FEBRUARY 7th 2008
In view of how little anyone,.many muslims included, understand about Sharia Law, its history, meaning and application, it was recklessly bold of the Archbishop of Canterbury to suggest that UK Law should take it into account and approve its use amongst consenting Mulsim adults and their families.

I would never knowingly agree with an editor of the Sun, but I would go as far as to say that the laws of the UK apply to all citizens. No ethnic minority society or family should be able to use Sharia Law to impose any outcome on any individual that diminishes their rights under UK law or EU law that the UK has signed up to. On the other hand no individual is bound to claim all the rights they have under UK law, even though they are bound by their obligations under UK law.

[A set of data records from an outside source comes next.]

(** One call: the playtime of the observed entry stays, or grows by the
    rounded interval since the timer was set; a timer left set was set at or
    before the time of the call. *)
Lemma entryStep_playtime now gid pid gs op e e' t0 :
  entryStep now gid pid gs op e e' →
  t0 ≤ now → startedBy t0 e = true →
  startedBy now e' = true
  ∧ (playtimeSeconds e' = playtimeSeconds e
     ∨ ∃ start, playtimerStartTime e = Some start ∧ start ≤ now
                ∧ playtimeSeconds e' = playtimeSeconds e + roundedInterval now start).
Proof.
  intros Hstep Hnow Hs.
  assert (Hle : ∀ start, playtimerStartTime e = Some start → start ≤ now).
  { intros start H. unfold startedBy in Hs. rewrite H in Hs.
    apply bool_decide_eq_true in Hs. lia. }
  assert (Hkeep : startedBy now e = true).
  { unfold startedBy. destruct (playtimerStartTime e) as [start|] eqn:H; [|done].
    apply bool_decide_eq_true. auto. }
  assert (Hnow' : bool_decide (now ≤ now) = true) by (apply bool_decide_eq_true; lia).
  destruct Hstep; auto.
  - unfold movePlayerState, startedBy. simpl.
    destruct (leavingWithTimer s e) as [start|] eqn:Hl; split.
    + repeat case_match; simplify_eq; done.
    + right. exists start. apply leavingWithTimer_Some in Hl.
      rewrite bank_roundedInterval. auto.
    + unfold startedBy in Hkeep. repeat case_match; simplify_eq; done.
    + by left.
  - unfold startEntry, startedBy. simpl. split; [|by left].
    unfold startedBy in Hkeep. by destruct (bool_decide (location e = Field)).
  - unfold stopEntry.
    destruct (truthy (playtimerStartTime e)) as [start|] eqn:Ht;
      [apply truthy_Some in Ht|by destruct (location e); auto].
    destruct (location e); auto; (split; [done|]); right; exists start;
      simpl; rewrite bank_roundedInterval; auto.
  - unfold finishEntry.
    destruct (truthy (playtimerStartTime e)) as [start|] eqn:Ht;
      [apply truthy_Some in Ht|by auto].
    case_match; auto. split; [done|]. right. exists start.
    simpl. rewrite bank_roundedInterval. auto.
  - unfold startPlayerEntry. case_match; auto.
Qed.

Lemma run_app before after gs : run (before ++ after) gs = run after (run before gs).
Proof.
  revert gs. induction before as [|[now op] before IH]; intros gs; [done|].
  simpl. apply IH.
Qed.

Lemma timesFrom_app t0 before after :
  timesFrom t0 (before ++ after)
  = timesFrom t0 before && timesFrom (lastTime t0 before) after.
Proof.
  revert t0. induction before as [|[now op] before IH]; intros t0; [done|].
  simpl. by rewrite IH, andb_assoc.
Qed.

Lemma run_playtime gid pid ops :
  ∀ gs e t0,
    entryAt gid pid gs = Some e → startedBy t0 e = true → timesFrom t0 ops = true →
    ∃ e', entryAt gid pid (run ops gs) = Some e'
          ∧ playtimeSeconds e ≤ playtimeSeconds e'
          ∧ startedBy (lastTime t0 ops) e' = true.
Proof.
  induction ops as [|[now op] ops IH]; intros gs e t0 He Hs Ht; simpl in *.
  - exists e. split_and!; [done|lia|done].
  - apply andb_prop in Ht as [Hnow Hrest]. apply bool_decide_eq_true in Hnow.
    destruct (entryAt_apply now op gid pid gs e He) as (e1 & He1 & Hstep).
    destruct (entryStep_playtime _ _ _ _ _ _ _ _ Hstep Hnow Hs) as [Hs1 Hp].
    destruct (IH _ _ _ He1 Hs1 Hrest) as (e' & He' & Hle & Hs').
    exists e'. split_and!; [done| |done].
    destruct Hp as [Heq|(start & _ & Hstart & Heq)]; [lia|].
    pose proof (roundedInterval_nonneg _ _ Hstart). lia.
Qed.

(** ** The position invariant *)

Lemma gamesOk_Forall gs : gamesOk gs = true ↔ Forall LineupOk gs.
Proof.
  unfold gamesOk, LineupOk. induction gs as [|g gs IH]; simpl.
  - split; [constructor|done].
  - rewrite andb_true_iff, Forall_cons, IH. apply and_iff_compat_r.
    destruct (lineup g) as [l|]; [|by split; [intros _ ? [=]|]].
    rewrite <-Is_true_true, forallb_True. split.
    + intros H ? [= <-]. eapply Forall_impl; [exact H|]. intros e. apply Is_true_true.
    + intros H. eapply Forall_impl; [exact (H _ eq_refl)|]. intros e. apply Is_true_true.
Qed.

Lemma positionOk_eq e e' :
  location e' = location e → position e' = position e → positionOk e' = positionOk e.
Proof. unfold positionOk. by intros -> ->. Qed.

Lemma LineupOk_mapLineup (F : Game → Game) f g :
  lineup (F g) = mapLineup f (lineup g) →
  (∀ e, location (f e) = location e ∧ position (f e) = position e) →
  LineupOk g → LineupOk (F g).
Proof.
  intros HF Hf Hg l Hl. rewrite HF in Hl.
  destruct (lineup g) as [l0|] eqn:Hl0; [|done]. injection Hl as <-.
  apply Forall_fmap. eapply Forall_impl; [exact (Hg _ Hl0)|].
  intros e He. simpl. destruct (Hf e). by rewrite (positionOk_eq e (f e)).
Qed.

Lemma createDefaultLineup_ok players :
  Forall (fun e => positionOk e = true) (createDefaultLineup players).
Proof. unfold createDefaultLineup. apply Forall_fmap, Forall_true. done. Qed.

Lemma movePlayerState_ok now r s t pos e :
  suppliesPosition (Call now (Move "" "" s t pos)) = true →
  positionOk (movePlayerState now r s t pos e) = true.
Proof. destruct t, pos; done. Qed.

Lemma perform_ok a gs :
  suppliesPosition a = true → Forall LineupOk gs → Forall LineupOk (perform a gs).
Proof.
  intros Ha Hgs. destruct a as [now [g p s t pos|d t g|g|g|g p]|players g]; simpl.
  - unfold movePlayerInGame.
    destruct (findGame g gs) as [[gi game]|] eqn:Hg; [|done].
    destruct (lineup game) as [l|] eqn:Hl; [|done].
    destruct (findPlayer p l) as [[pi e]|]; [|done].
    apply Forall_insert; [done|]. intros l' [= <-].
    apply findGame_lookup in Hg as [Hg _].
    apply Forall_insert; [exact (Forall_lookup_1 _ _ _ _ Hgs Hg l Hl)|].
    apply movePlayerState_ok. by destruct t, pos.
  - apply Forall_fmap. eapply Forall_impl; [exact Hgs|]. intros g0 H0. simpl.
    case_match; [|done].
    eapply (LineupOk_mapLineup (startGame now d t)); [reflexivity| |done]. done.
  - apply Forall_fmap. eapply Forall_impl; [exact Hgs|]. intros g0 H0. simpl.
    repeat case_match; try done.
    eapply (LineupOk_mapLineup (fun g1 => withTimer g1 _ _ _ _)); [reflexivity| |done].
    intros e.
    destruct (clock_entry_functions_keep now true "" e (stopEntry now e)) as (?&?&_);
      auto.
  - apply Forall_fmap. eapply Forall_impl; [exact Hgs|]. intros g0 H0. simpl.
    repeat case_match; try done.
    eapply (LineupOk_mapLineup (fun g1 => withTimer g1 _ _ _ _)); [reflexivity| |done].
    intros e.
    destruct (clock_entry_functions_keep now true "" e (finishEntry now e)) as (?&?&_);
      auto.
  - apply Forall_fmap. eapply Forall_impl; [exact Hgs|]. intros g0 H0. simpl.
    destruct (lineup g0) as [l|] eqn:Hl; [|done]. repeat case_match; try done.
    eapply (LineupOk_mapLineup (fun g1 => withLineup g1 _) (startPlayerEntry now p));
      [by simpl; rewrite Hl| |done].
    intros e.
    destruct (clock_entry_functions_keep now true p e (startPlayerEntry now p e))
      as (?&?&_); auto 6.
  - apply Forall_fmap. eapply Forall_impl; [exact Hgs|]. intros g0 H0. simpl.
    case_match; [|done]. intros l [= <-]. apply createDefaultLineup_ok.
Qed.

Lemma performAll_ok acts :
  ∀ gs, forallb suppliesPosition acts = true → Forall LineupOk gs →
        Forall LineupOk (performAll acts gs).
Proof.
  induction acts as [|a acts IH]; intros gs Ha Hgs; simpl in *; [done|].
  apply andb_prop in Ha as [Ha Hacts]. apply IH; [done|]. by apply perform_ok.
Qed.

Lemma loadEntry_fields stored e :
  loadEntry (Some stored) = Some e →
  position e = stored_position stored
  ∧ location e = loadLocation (stored_location stored).
Proof. unfold loadEntry. repeat case_match; try done. by intros [= <-]. Qed.

Example validLineup_example :
  validLineup (Some [Some storedOnField; None; Some storedBenchWithPosition])
  = Some [fieldEntry "x" (at_ 20 30) None;
          mkPlayerLineupState "a" Bench (Some (at_ 20 30)) 0 None (Some false) 0 0]
  ∧ positionOk (fieldEntry "x" (at_ 20 30) None) = true
  ∧ positionOk (mkPlayerLineupState "a" Bench (Some (at_ 20 30)) 0 None (Some false) 0 0)
    = false.
Proof. split_and!; reflexivity. Qed.

Lemma entryAt_elem gid pid gs e :
  entryAt gid pid gs = Some e →
  ∃ i g l j, gs !! i = Some g ∧ lineup g = Some l ∧ l !! j = Some e.
Proof.
  unfold entryAt, entryIn. intros H.
  destruct (findGame gid gs) as [[i g]|] eqn:Hg; [|done].
  destruct (lineup g) as [l|] eqn:Hl; [|done].
  destruct (findPlayer pid l) as [[j p]|] eqn:Hp; [|done].
  simpl in H. injection H as ->.
  apply findGame_lookup in Hg as [Hg _]. apply findPlayer_lookup in Hp as [Hp _].
  by exists i, g, l, j.
Qed.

It is evident that certain social customs that are special to ethnic or racial or religious groups may very well be valuable, cohesive and socially admirable. They may include traditions applicable to marriage and to financial arrangements. But they may also be restrictive and limit the freedom that is available to every British citizen. In that case they can never be characterized as LAW. They can be conventions that are entered into voluntarily between persons of the same persuasion, providing they in no way remove irrevocably the rights that exist under UK law.

We come here to the whole business of the right of an individual to waive their common law rights. For example I belive an individual should be allowed to waive their right to claim against the provider of a service if by so doing they allow that service to be provided at a price they, the consumer, can afford. But any such procedure must take place and be witnessed every time it is required, for the specific case and instance, under conditions of UK and International law as it so exists.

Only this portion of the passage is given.